- Born: 19 August 1897 Dingolfing, Bavaria, German Empire
- Died: 2 May 1945 (aged 47) Berlin, Nazi Germany
- Allegiance: German Empire Nazi Germany
- Branch: Bavarian Army Schutzstaffel
- Service years: 1916–1919 1934–1945
- Rank: Unteroffizier Obersturmbannführer
- Unit: Reichssicherheitsdienst
- Commands: RSD Department 1
- Conflicts: World War I; World War II Battle of Berlin (DOW); ;

= Peter Högl =

German SS officer (1897–1945)

Peter Högl (19 August 1897 – 2 May 1945) was a German officer holding the rank of SS-Obersturmbannführer (lieutenant colonel) who was a member of one of Adolf Hitler's bodyguard units. He spent time in the Führerbunker in Berlin at the end of World War II. Högl died from wounds received during the break-out on 2 May 1945 while crossing the Weidendammer Bridge under heavy fire in Berlin.

==Early life and career==
Högl was born near Dingolfing in Bavaria. After he left school he worked as a miller in Landshut until he joined the 16th Bavarian Infantry Regiment in 1916, serving in World War I and reaching the rank of Unteroffizier. He left the army in 1919 and joined the Bavarian police, transferring to the criminal police in 1932. He rose to the position of Kriminalrat in the Kriminalpolizei.

== Nazi career==
He joined the SS (member number: 249,998) and became a member of Adolf Hitler's bodyguard unit in 1933 and attained the rank of SS-Obersturmführer (first lieutenant) in 1934. From April 1935 he became the deputy to Johann Rattenhuber in the Reichssicherheitsdienst (Reich Security Service; RSD) and later was appointed Chief of RSD Department 1 (responsible for the personal protection of Hitler on a day-to-day basis during the war). In this capacity he was posted to the Obersalzberg, Munich and Berlin. From November 1944 forward, he was stationed in Berlin and held the title of Criminal Director. Beginning in January 1945, Högl spent time in the Führerbunker below the Reich Chancellery garden in central Berlin. In April 1945, it became a de facto Führer Headquarters during the Battle of Berlin, and ultimately, the last of Hitler's headquarters.

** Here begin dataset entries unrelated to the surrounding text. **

(** What a step does to the connections let in and to the pending tokens. *)
Lemma moves_let_in w l w' :
  moves w l w' -> (forall now pid s, l <> LIssueToken now pid s) ->
  (forall s t, Broker.tokens (broker w') !! s = Some t -> Broker.tokens (broker w) !! s = Some t)
  /\ ((forall c hello, let_in w' c hello -> let_in w c hello)
      \/ exists c0 hello0,
          Broker.tokens (broker w) !! hello0.(HelloRequest.service) = Some hello0.(HelloRequest.auth_token)
          /\ Broker.tokens (broker w') = delete hello0.(HelloRequest.service) (Broker.tokens (broker w))
          /\ forall c hello, let_in w' c hello -> (c = c0 /\ hello = hello0) \/ let_in w c hello).
Proof.
  intros Hm Hl. unfold let_in.
  assert (Hup : forall c pc, conns w' = <[c := pc]> (conns w) ->
    (forall hello, admission pc = Some hello ->
       exists pc', conns w !! c = Some pc' /\ admission pc' = Some hello) ->
    forall c' hello, (exists pc', conns w' !! c' = Some pc' /\ admission pc' = Some hello) ->
      exists pc', conns w !! c' = Some pc' /\ admission pc' = Some hello).
  { intros c pc -> Hpc c' hello (pc' & [[<- <-]|[_ Hc]]%lookup_insert_Some & Hr); eauto. }
  destruct Hm as [Hc _ _ Ht|now pid s t -> _ _ _ _|Hc _ _ Ht|c Hc0 Hc _ _ Ht|c hello wr _ Hc0 _ Htk Hc _ _ Ht
    |c pc pc' _ Hc0 Ha _ _ Hc _ Ht|c hello g id Hc0 Hc _ _ Ht
    |c hello g _ Hc0 Hc _ _ Ht|c hello g _ Hc0 Hc _ _ Ht|c pc hello g Hc0 _ _ Hpc Hc _ _ Ht].
  - rewrite Hc, Ht. split; [done|by left].
  - by destruct (Hl now pid s).
  - rewrite Ht. split; [done|]. left. by eapply Hup.
  - split; [|left; by eapply Hup]. destruct Ht as [->|[s ->]]; [done|]. by intros ? ? [_ ?]%lookup_delete_Some.
  - rewrite Ht. split; [by intros ? ? [_ ?]%lookup_delete_Some|]. right. exists c, hello.
    split; [done|]. split; [done|]. rewrite Hc.
    intros c' hello' (pc' & [[<- <-]|[_ Hc']]%lookup_insert_Some & Hr); [|eauto]. left. by injection Hr as ->.
  - rewrite Ht. split; [done|]. left. eapply Hup; [done|]. rewrite Ha. eauto.
  - rewrite Ht. split; [done|]. left. eapply Hup; [done|]. simpl. eauto.
  - rewrite Ht. split; [done|]. left. eapply Hup; [done|]. simpl. eauto.
  - rewrite Ht. split; [done|]. left. eapply Hup; [done|]. simpl. eauto.
  - rewrite Ht. split; [done|]. left. eapply Hup; [done|]. simpl. intros ? [= <-].
    exists pc. split; [done|]. by eapply registered_admission.
Qed.

Lemma granted_exec gs w l w' :
  granted gs w -> (N.of_nat (length gs) < U64_SIZE)%N -> exec parse w l = Some w' ->
  (forall now pid s, l <> LIssueToken now pid s) -> granted gs w'.
Proof.
  intros Hok Hb Hx Hl. destruct (moves_let_in _ _ _ (exec_moves parse w l w' Hx) Hl) as [Ht Hreg].
  assert (Hfresh : forall s t c hello, Broker.tokens (broker w) !! s = Some t -> let_in w c hello ->
    hello.(HelloRequest.auth_token) <> t) by (intros; by eapply (ga_live _ _ Hok)).
  destruct Hreg as [Hr|(c0 & h0 & Hc0 & Hdel & Hr)].
  - split; [by rewrite (exec_ctr _ _ _ Hx Hl), (ga_ctr _ _ Hok)|apply (ga_made _ _ Hok)| | |].
    + intros s t Hst%Ht. split; [by apply (ga_live _ _ Hok)|]. intros c hello ?%Hr. by eapply Hfresh.
    + intros c hello ?%Hr. by eapply (ga_admitted _ _ Hok).
    + intros c c' hello hello' ?%Hr ?%Hr. by eapply (ga_once _ _ Hok).
  - destruct (ga_live _ _ Hok _ _ Hc0) as [(i & gr & Hi & Hs & Htok & Hlast) _].
    split; [by rewrite (exec_ctr _ _ _ Hx Hl), (ga_ctr _ _ Hok)|apply (ga_made _ _ Hok)| | |].
    + intros s t Hst. split; [by apply (ga_live _ _ Hok), Ht|].
      intros c hello [[-> ->]|Hrg]%Hr; [|by eapply Hfresh, Hrg; apply Ht].
      rewrite Hdel in Hst. apply lookup_delete_Some in Hst as [Hne Hst]. intros Heq.
      destruct (ga_live _ _ Hok _ _ Hst) as [(j & gr' & Hj & Hs' & Htok' & Hlast') _].
      assert (i = j) as -> by (eapply (grant_tokens_differ gs w); try done; congruence).
      congruence.
    + intros c hello [[-> ->]|Hrg]%Hr; [|by eapply (ga_admitted _ _ Hok)]. by exists i, gr.
    + intros c c' hello hello' [[-> ->]|Hrg]%Hr [[-> ->]|Hrg']%Hr Heq; [done| | |].
      * by destruct (Hfresh _ _ _ _ Hc0 Hrg').
      * by destruct (Hfresh _ _ _ _ Hc0 Hrg).
      * by eapply (ga_once _ _ Hok).
Qed.

Lemma granted_issue gs w now pid s b ctr t holder w' :
  granted gs w -> (pid < U32_SIZE)%N -> (N.of_nat (length gs) + 1 < U64_SIZE)%N ->
  Broker.issue_token (broker w) now pid (token_ctr w) s = (b, ctr, t) ->
  broker w' = b -> token_ctr w' = ctr -> conns w' = conns w ->
  granted (gs ++ [mkGrant s t holder]) w'.
Proof.
  intros Hok Hp Hb Hi Hbr Hctr Hc. unfold Broker.issue_token in Hi. cbn [fetch_add1] in Hi.
  rewrite (ga_ctr _ _ Hok) in Hi. injection Hi as Hb' Hctr' Ht.
  assert (Hreg : forall c hello, let_in w' c hello <-> let_in w c hello)
    by (unfold let_in; by rewrite Hc).
  assert (Htk : Broker.tokens (broker w') = <[s := t]> (Broker.tokens (broker w))) by by rewrite Hbr, <-Hb', Ht.
  assert (Hfresh : forall c hello, let_in w c hello -> hello.(HelloRequest.auth_token) <> t).
  { intros c hello (i & gr & Hi & _ & <-)%(ga_admitted _ _ Hok) Heq.
    destruct (ga_made _ _ Hok _ _ Hi) as (now' & pid' & Hp' & Hg). apply lookup_lt_Some in Hi.
    rewrite Hg, <-Ht in Heq. apply random_token_injective in Heq as (_ & _ & ?); [lia|done|done|lia|lia]. }
  split.
  - rewrite Hctr, <-Hctr', length_app, as_u64_small by lia. simpl. lia.
  - intros i gr [Hi|[Hi [? <-]%list_lookup_singleton_Some]]%lookup_app_Some; [by apply (ga_made _ _ Hok)|].
    exists now, pid. split; [done|]. simpl. rewrite <-Ht. f_equal. lia.
  - intros s' t'. rewrite Htk. intros [[<- <-]|[Hne Hs']]%lookup_insert_Some.
    + split; [|intros c hello ?%Hreg; by eapply Hfresh].
      exists (length gs), (mkGrant s t holder). split_and!; [|done|done|].
      * rewrite lookup_app_r, Nat.sub_diag by lia. done.
      * intros j gr' Hj Hl. apply lookup_lt_Some in Hl. rewrite length_app in Hl. simpl in Hl. lia.
    + destruct (ga_live _ _ Hok _ _ Hs') as [(i & gr & Hi & Hs & Hgt & Hlast) Hf].
      split; [|intros c hello ?%Hreg; by eapply Hf].
      exists i, gr. split_and!; [by apply lookup_app_l_Some|done|done|].
      intros j gr' Hj [Hl|[_ Hl]]%lookup_app_Some; [by eapply Hlast|].
      apply list_lookup_singleton_Some in Hl as [_ <-]. done.
  - intros c hello (i & gr & Hi & ? & ?)%Hreg%(ga_admitted _ _ Hok).
    exists i, gr. split; [by apply lookup_app_l_Some|done].
  - intros c c' hello hello' ?%Hreg ?%Hreg. by eapply (ga_once _ _ Hok).
Qed.

(** * The supervisor's side *)

Implicit Types v : Sup.
(* ===== verification/LaunchGuarantees.v ===== *)
(** What the deployment guarantees: every instance is admitted at most once and
    only for its own service, a spent token stays spent, and an app the
    supervisor starts on demand serves the call it was started for. *)

From stdpp Require Import prelude gmap strings.
From S2P Require Import Prelude Frame Runtime Registry Broker Session System Invariant Serving Guarantees Transport ClientConfig Client Net Exchange Supervisor SupervisorSafety SupervisorGuarantees Launch.

Section launch.
Context {Q Nt : Type} `{LawfulMpsc Q BusFrame, LawfulNotify Nt}.
Context (parse : bytes -> result CapabilityResponse string) (dbg : BusFrame -> string).
Context (handles : InvokeHandler -> bytes -> CallerCtx -> result bytes BusError -> Prop).
Context (resolves : LocalServiceHandler -> CallArgs -> result bytes BusError -> Prop).

Abbreviation Deployed := (Deployment (Q := Q) (Nt := Nt)).
Abbreviation reaches := (dreachable parse dbg handles resolves).

(** The token of the [i]th grant is not pending: it was used, it was replaced
    by a later one, or an attempt with another token has used it up. *)
Definition spent (d : Deployed) (i : nat) : Prop :=
  exists gr, d_grants d !! i = Some gr
    /\ Broker.tokens (broker (world (d_net d))) !! gr_service gr <> Some (gr_token gr).


(** The grant a token was made for tells the service that may still use it. *)
Lemma spent_exec gs w l w' i gr :
  granted gs w -> (N.of_nat (length gs) < U64_SIZE)%N -> gs !! i = Some gr ->
  Broker.tokens (broker w) !! gr_service gr <> Some (gr_token gr) ->
  exec parse w l = Some w' -> (forall now pid s, l <> LIssueToken now pid s) ->
  Broker.tokens (broker w') !! gr_service gr <> Some (gr_token gr)
  /\ forall c hello, let_in w' c hello -> hello.(HelloRequest.auth_token) = gr_token gr -> let_in w c hello.
Proof.
  intros Hok Hb Hi Hs Hx Hl.
  destruct (moves_let_in _ _ _ (exec_moves parse w l w' Hx) Hl) as [Ht Hreg].
  split; [by intros Heq%Ht|]. intros c hello Hrg Heq.
  destruct Hreg as [Hr|(c0 & h0 & Hc0 & _ & Hr)]; [by apply Hr|].
  destruct (Hr _ _ Hrg) as [[-> ->]|]; [|done].
  destruct (ga_live _ _ Hok _ _ Hc0) as [(j & gr' & Hj & Hs' & Ht' & _) _].
  assert (j = i) as -> by (eapply (grant_tokens_differ gs w); try done; congruence).
  destruct Hs. congruence.
Qed.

===Capture of Hermann Fegelein===
On 27 April 1945, Högl was sent out from the Chancellery to find Heinrich Himmler's liaison man in Berlin, SS-Gruppenführer and Generalleutnant of the Waffen-SS Hermann Fegelein, who had abandoned his post at the Führerbunker. Fegelein was caught by the RSD squad in his Berlin apartment, wearing civilian clothes and preparing to flee to Sweden or Switzerland. He was carrying German and foreign cash and jewellery, some of which belonged to Eva Braun. Fegelein was intoxicated when arrested by Högl and brought back to the Führerbunker where he was kept in a makeshift cell. The following evening, Hitler was informed of the BBC broadcast of a Reuters news report about Himmler's attempted negotiations with the Western Allies via Count Folke Bernadotte of Sweden. Hitler in a rage ordered Himmler's arrest. A military tribunal was ordered by Hitler to court-martial Fegelein. Waffen-SS General Wilhelm Mohnke presided over the tribunal, which included Generals Rattenhuber, Hans Krebs and Wilhelm Burgdorf. Although he was certain Fegelein was "guilty of flagrant desertion", Mohnke persuaded his fellow judges to close the proceedings and turned the defendant over to General Rattenhuber and his security squad. Mohnke never saw Fegelein again.

==Death==
After Hitler's death on 30 April, Högl, Ewald Lindloff, Hans Reisser, and Heinz Linge carried his corpse up the stairs to ground level and through the bunker's emergency exit to the bombed-out garden behind the Reich Chancellery. There, Högl and the others witnessed the cremation of Hitler and Eva Braun. On the following night of 1 May, Högl joined Rattenhuber in his attempt to break-out from the Soviet Red Army encirclement. After midnight on 2 May 1945, he was wounded in the head while crossing the Weidendammer Bridge with Lindloff and Georg Betz. Högl, Lindloff and Betz all died from the injuries they sustained while crossing the bridge under heavy fire from Soviet tanks and guns. Högl was 47 years old.